DATA LISTING Start Marker

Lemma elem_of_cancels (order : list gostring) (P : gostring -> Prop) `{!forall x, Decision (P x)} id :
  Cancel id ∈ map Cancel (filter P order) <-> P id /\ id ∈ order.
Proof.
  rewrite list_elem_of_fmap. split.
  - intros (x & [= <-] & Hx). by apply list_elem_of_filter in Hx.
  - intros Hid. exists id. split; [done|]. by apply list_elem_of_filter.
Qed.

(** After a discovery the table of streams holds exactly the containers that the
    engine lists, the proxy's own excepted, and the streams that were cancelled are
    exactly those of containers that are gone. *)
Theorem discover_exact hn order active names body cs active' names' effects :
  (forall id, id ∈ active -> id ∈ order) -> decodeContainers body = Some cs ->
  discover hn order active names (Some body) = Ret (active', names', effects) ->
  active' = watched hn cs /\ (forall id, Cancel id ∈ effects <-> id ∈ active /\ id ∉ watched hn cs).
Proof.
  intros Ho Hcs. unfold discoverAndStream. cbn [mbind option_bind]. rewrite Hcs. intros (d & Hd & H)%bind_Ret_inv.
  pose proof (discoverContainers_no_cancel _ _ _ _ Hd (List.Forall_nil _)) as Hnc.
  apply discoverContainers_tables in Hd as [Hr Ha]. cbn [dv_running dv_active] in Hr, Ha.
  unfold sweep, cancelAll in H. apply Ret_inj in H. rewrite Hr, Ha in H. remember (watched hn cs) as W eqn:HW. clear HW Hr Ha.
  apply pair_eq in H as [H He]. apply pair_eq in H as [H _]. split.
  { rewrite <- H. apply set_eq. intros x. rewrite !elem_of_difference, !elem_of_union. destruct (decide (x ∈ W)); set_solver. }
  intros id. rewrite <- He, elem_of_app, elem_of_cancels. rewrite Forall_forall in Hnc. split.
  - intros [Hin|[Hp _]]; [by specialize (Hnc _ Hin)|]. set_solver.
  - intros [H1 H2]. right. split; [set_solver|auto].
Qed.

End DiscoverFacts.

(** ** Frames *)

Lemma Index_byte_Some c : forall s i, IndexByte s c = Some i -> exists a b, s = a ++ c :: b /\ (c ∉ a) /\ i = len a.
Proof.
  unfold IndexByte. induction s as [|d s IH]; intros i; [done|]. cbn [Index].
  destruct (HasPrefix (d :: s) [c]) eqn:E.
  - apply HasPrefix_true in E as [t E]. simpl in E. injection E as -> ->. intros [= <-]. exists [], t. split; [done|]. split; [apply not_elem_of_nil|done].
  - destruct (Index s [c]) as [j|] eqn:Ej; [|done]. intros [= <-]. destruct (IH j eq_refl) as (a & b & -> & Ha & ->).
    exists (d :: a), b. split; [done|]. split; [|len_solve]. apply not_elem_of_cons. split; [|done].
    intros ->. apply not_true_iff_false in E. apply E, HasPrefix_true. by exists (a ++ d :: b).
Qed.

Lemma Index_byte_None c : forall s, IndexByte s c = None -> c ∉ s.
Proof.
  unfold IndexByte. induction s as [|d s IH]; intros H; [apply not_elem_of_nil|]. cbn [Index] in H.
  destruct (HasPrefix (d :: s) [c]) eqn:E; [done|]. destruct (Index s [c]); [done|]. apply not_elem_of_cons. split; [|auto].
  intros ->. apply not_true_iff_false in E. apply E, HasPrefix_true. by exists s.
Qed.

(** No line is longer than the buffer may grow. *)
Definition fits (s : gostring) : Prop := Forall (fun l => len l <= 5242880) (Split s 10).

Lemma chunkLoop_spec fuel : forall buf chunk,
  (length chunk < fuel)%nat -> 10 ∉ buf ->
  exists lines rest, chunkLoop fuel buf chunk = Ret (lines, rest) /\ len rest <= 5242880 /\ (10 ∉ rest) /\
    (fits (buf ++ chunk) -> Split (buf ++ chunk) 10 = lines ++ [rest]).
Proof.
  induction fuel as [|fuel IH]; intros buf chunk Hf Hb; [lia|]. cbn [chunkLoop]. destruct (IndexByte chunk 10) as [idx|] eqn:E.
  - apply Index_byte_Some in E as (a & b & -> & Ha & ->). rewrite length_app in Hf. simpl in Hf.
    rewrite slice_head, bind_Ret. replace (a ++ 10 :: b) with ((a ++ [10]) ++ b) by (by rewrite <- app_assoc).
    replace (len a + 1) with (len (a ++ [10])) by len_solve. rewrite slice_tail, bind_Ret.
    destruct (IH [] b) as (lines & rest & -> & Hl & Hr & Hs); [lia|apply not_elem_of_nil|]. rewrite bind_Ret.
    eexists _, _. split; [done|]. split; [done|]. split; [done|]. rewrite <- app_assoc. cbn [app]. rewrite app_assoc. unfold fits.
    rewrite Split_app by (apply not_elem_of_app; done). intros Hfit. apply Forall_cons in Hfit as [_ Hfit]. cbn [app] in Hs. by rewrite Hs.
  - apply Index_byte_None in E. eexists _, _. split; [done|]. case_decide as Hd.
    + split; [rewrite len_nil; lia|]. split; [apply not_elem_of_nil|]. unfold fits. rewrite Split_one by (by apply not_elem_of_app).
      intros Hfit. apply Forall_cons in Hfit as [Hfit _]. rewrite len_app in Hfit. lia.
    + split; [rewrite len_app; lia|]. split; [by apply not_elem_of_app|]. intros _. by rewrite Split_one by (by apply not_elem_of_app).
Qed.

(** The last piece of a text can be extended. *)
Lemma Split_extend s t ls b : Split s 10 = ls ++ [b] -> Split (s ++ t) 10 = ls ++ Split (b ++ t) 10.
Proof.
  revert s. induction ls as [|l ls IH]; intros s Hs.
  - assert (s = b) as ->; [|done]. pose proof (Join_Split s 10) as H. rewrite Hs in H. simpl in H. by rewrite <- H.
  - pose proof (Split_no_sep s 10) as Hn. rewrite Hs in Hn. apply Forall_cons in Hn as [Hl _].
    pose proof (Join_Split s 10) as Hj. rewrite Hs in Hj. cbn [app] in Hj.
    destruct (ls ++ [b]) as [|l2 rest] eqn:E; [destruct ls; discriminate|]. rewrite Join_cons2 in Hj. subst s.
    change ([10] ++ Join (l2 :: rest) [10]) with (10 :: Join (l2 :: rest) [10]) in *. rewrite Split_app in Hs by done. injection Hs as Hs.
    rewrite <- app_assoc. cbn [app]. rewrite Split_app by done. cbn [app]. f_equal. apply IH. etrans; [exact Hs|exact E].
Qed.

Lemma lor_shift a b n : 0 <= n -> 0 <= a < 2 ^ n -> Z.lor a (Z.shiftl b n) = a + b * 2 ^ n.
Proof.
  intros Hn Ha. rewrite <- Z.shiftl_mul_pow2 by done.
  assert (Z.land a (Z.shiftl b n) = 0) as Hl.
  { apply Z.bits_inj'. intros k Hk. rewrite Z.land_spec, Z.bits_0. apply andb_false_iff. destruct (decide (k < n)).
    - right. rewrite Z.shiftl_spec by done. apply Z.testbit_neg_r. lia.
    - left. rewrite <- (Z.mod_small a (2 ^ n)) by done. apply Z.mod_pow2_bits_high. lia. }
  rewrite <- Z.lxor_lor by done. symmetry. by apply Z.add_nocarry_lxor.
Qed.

DATA LISTING End Marker
DATA LISTING Start Marker

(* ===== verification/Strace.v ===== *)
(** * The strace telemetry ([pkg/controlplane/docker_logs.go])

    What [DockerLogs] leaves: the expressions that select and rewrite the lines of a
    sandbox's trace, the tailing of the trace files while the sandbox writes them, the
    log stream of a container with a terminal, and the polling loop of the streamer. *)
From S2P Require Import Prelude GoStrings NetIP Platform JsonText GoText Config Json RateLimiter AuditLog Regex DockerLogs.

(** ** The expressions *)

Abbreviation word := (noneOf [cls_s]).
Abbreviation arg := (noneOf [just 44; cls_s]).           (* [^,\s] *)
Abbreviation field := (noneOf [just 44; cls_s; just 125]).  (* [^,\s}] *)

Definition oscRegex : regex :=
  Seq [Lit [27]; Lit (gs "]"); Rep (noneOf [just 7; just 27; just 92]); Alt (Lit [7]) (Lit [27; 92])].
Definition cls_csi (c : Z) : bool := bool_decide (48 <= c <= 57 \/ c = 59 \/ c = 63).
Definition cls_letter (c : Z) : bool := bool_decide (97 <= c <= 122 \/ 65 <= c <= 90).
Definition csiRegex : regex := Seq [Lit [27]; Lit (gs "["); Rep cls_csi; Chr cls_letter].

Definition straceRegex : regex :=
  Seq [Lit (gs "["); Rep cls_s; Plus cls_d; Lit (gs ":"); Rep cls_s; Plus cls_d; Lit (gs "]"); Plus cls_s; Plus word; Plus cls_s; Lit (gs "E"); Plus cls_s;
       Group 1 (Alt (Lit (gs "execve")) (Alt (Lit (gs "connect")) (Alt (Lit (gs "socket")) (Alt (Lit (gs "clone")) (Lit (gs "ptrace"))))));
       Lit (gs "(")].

DATA LISTING End Marker

* **HOW TO COMPLETE THIS TASK**: In the listing above, find the line with "sandbox's trace, the" and the line with "log stream of"; set down exactly those two lines and every line between them, nothing more.

* **YOUR RESPONSE**:
    sandbox's trace, the tailing of the trace files while the sandbox writes them, the
    log stream of a container with a terminal, and the polling loop of the streamer. *)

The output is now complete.